ACTION ITEM
Count how many lines in the data below include "Hoff". Answer with the number only.

DATASET ENTRIES

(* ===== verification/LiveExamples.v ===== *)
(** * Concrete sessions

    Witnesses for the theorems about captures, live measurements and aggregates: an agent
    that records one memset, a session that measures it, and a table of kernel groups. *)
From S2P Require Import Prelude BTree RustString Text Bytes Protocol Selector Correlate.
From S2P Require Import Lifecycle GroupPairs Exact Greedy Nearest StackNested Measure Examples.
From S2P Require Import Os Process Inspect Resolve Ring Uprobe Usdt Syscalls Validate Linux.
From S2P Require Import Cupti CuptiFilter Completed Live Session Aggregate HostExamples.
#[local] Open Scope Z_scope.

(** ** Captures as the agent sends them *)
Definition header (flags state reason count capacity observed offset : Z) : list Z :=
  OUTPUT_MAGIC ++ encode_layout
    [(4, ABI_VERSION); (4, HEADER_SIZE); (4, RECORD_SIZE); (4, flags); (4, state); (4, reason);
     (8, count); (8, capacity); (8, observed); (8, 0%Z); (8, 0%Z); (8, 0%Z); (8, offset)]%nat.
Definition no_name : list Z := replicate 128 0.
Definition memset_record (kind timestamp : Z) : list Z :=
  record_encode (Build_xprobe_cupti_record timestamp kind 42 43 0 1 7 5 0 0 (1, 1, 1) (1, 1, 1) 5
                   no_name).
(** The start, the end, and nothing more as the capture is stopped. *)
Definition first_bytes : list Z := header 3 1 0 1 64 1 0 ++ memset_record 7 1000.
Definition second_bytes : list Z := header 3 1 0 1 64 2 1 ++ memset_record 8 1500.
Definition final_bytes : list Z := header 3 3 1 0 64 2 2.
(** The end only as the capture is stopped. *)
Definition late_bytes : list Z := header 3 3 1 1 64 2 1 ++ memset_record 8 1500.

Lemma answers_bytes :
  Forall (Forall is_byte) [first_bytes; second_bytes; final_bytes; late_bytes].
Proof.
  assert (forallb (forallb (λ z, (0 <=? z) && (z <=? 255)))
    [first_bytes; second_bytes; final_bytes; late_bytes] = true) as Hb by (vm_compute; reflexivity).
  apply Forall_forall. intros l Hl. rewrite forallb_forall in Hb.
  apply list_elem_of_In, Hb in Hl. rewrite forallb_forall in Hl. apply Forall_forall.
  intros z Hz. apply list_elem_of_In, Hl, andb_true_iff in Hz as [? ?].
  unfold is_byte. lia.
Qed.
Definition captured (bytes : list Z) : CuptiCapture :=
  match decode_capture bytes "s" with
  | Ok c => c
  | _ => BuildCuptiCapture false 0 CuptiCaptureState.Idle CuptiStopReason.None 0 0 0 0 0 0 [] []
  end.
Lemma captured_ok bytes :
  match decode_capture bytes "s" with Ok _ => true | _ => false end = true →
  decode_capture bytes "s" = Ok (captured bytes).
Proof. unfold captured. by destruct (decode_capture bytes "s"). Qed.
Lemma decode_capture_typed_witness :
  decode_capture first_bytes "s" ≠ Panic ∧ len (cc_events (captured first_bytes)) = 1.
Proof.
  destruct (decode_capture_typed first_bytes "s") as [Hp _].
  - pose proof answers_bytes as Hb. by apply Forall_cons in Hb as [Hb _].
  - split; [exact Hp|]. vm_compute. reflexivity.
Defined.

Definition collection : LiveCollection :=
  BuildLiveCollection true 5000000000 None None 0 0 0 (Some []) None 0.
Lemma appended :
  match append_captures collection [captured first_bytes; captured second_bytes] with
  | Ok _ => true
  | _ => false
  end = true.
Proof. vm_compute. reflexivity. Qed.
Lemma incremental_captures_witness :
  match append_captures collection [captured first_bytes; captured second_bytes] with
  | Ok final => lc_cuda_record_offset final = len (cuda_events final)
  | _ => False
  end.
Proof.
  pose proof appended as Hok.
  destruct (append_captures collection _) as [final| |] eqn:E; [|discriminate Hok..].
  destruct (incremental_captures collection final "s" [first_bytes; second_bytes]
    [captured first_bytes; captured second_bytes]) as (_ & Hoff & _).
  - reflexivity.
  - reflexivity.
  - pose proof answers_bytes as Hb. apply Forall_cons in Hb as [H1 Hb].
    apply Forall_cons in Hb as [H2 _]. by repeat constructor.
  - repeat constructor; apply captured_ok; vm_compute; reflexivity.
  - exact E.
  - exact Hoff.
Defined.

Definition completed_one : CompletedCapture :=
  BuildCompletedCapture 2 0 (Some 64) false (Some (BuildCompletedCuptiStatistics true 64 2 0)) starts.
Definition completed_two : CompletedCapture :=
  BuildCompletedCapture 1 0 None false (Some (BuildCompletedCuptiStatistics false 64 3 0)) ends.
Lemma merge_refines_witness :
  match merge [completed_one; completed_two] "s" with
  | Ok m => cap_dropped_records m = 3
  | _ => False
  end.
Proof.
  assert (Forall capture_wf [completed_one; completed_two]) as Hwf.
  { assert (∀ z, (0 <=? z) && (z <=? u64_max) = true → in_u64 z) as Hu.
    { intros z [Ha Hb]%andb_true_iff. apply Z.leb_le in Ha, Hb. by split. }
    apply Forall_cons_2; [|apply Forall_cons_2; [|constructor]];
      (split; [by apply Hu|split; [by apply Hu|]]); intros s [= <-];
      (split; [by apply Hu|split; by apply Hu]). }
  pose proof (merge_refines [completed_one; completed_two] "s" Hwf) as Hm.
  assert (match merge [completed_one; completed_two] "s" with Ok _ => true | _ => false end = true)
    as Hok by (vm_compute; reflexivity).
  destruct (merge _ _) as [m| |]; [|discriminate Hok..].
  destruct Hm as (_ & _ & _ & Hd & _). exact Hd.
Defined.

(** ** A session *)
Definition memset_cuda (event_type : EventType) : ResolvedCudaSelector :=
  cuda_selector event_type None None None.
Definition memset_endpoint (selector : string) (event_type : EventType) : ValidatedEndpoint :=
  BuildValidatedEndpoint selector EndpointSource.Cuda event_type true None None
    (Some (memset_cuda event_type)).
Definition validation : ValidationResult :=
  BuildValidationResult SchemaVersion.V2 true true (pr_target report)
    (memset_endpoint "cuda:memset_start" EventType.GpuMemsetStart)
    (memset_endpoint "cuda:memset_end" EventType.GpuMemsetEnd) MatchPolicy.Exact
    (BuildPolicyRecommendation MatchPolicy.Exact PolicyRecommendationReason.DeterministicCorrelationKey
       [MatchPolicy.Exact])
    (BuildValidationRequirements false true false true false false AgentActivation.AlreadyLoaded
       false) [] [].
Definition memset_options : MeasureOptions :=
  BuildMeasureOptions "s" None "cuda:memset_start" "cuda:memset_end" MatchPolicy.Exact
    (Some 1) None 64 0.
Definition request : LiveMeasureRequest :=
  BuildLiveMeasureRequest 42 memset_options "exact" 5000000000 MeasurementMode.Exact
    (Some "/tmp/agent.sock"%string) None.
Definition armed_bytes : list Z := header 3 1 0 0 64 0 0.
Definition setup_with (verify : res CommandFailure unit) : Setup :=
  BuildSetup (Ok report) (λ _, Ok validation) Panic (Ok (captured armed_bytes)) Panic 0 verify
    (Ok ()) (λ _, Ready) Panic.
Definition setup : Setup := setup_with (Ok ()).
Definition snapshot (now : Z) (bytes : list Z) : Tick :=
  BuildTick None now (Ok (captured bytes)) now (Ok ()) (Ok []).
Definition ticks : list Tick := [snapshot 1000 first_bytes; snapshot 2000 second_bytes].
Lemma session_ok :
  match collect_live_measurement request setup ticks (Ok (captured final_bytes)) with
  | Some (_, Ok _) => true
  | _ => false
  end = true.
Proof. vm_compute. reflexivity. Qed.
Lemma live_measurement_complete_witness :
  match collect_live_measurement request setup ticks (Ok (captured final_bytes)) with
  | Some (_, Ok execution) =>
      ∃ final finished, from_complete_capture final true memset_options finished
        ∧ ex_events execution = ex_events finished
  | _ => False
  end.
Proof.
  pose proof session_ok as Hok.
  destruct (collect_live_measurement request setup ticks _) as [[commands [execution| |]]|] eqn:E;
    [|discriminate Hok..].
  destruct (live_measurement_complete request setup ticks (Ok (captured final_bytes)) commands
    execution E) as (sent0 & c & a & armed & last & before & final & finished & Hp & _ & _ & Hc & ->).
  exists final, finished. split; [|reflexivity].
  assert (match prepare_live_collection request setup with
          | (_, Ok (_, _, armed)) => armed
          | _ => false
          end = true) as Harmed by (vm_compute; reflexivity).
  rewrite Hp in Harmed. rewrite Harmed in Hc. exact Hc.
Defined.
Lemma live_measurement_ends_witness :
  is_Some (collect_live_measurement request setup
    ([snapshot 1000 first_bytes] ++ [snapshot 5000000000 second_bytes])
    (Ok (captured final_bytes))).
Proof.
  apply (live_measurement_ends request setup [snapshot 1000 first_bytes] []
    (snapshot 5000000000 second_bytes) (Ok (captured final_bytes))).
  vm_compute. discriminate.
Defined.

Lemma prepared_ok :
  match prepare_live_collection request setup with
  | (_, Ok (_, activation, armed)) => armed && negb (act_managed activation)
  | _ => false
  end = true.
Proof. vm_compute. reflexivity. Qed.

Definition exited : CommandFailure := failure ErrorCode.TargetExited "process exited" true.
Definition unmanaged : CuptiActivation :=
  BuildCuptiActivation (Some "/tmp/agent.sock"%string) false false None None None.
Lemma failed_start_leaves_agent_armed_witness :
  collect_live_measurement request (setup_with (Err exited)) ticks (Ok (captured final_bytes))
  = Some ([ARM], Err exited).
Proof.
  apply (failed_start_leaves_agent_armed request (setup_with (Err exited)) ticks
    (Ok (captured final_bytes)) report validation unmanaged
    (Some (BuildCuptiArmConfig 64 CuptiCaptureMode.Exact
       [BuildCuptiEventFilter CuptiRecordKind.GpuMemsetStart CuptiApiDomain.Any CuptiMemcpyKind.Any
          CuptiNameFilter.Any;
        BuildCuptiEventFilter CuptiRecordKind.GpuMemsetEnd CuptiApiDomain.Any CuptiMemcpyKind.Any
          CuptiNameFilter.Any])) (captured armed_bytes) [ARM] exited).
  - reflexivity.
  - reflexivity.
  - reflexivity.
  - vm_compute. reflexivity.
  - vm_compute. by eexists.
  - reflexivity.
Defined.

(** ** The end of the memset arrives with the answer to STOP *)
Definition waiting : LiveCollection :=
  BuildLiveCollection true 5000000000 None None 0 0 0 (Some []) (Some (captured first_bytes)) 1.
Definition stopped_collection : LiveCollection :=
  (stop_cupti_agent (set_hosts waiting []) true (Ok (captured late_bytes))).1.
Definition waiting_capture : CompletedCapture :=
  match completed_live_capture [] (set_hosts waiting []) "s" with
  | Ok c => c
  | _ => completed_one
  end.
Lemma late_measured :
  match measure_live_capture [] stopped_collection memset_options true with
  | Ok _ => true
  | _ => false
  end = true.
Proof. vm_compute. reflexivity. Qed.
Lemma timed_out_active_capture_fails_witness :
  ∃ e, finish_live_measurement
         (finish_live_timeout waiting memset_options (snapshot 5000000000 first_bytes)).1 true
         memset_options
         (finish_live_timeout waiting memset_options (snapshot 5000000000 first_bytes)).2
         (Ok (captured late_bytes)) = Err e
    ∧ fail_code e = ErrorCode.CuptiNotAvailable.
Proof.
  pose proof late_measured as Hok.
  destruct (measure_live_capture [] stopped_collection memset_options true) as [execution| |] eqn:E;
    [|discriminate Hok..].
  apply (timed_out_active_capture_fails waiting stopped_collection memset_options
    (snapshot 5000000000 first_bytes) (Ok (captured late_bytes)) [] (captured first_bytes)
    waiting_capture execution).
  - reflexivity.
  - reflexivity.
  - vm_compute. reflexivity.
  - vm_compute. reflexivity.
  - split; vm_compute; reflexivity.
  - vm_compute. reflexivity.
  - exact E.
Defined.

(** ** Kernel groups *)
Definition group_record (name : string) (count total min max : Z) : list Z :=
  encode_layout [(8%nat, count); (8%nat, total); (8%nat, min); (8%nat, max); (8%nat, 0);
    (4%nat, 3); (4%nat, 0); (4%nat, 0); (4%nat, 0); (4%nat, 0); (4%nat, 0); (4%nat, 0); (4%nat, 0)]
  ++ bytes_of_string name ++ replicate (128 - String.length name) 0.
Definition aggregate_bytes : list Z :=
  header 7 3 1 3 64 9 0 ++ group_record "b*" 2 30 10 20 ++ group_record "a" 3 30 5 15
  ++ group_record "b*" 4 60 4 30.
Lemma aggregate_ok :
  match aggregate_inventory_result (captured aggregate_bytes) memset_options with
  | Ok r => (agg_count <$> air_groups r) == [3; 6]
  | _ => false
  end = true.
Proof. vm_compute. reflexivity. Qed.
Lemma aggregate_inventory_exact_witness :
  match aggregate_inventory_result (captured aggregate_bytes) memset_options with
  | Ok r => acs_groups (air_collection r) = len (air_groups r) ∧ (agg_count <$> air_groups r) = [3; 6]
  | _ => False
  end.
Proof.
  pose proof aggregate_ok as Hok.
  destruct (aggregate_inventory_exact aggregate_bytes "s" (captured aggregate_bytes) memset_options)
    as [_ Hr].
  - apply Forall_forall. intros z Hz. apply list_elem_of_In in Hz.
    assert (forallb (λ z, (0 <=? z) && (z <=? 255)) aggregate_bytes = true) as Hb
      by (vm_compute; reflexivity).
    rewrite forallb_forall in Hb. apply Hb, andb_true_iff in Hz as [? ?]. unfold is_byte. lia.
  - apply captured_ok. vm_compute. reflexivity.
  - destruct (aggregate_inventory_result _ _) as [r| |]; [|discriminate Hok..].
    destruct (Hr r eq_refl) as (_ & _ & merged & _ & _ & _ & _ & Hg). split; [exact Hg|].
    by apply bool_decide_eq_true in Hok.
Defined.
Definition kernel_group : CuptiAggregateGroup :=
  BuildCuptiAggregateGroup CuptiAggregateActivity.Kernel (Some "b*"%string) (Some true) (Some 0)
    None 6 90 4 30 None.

RESULT OF THIS EXERCISE
2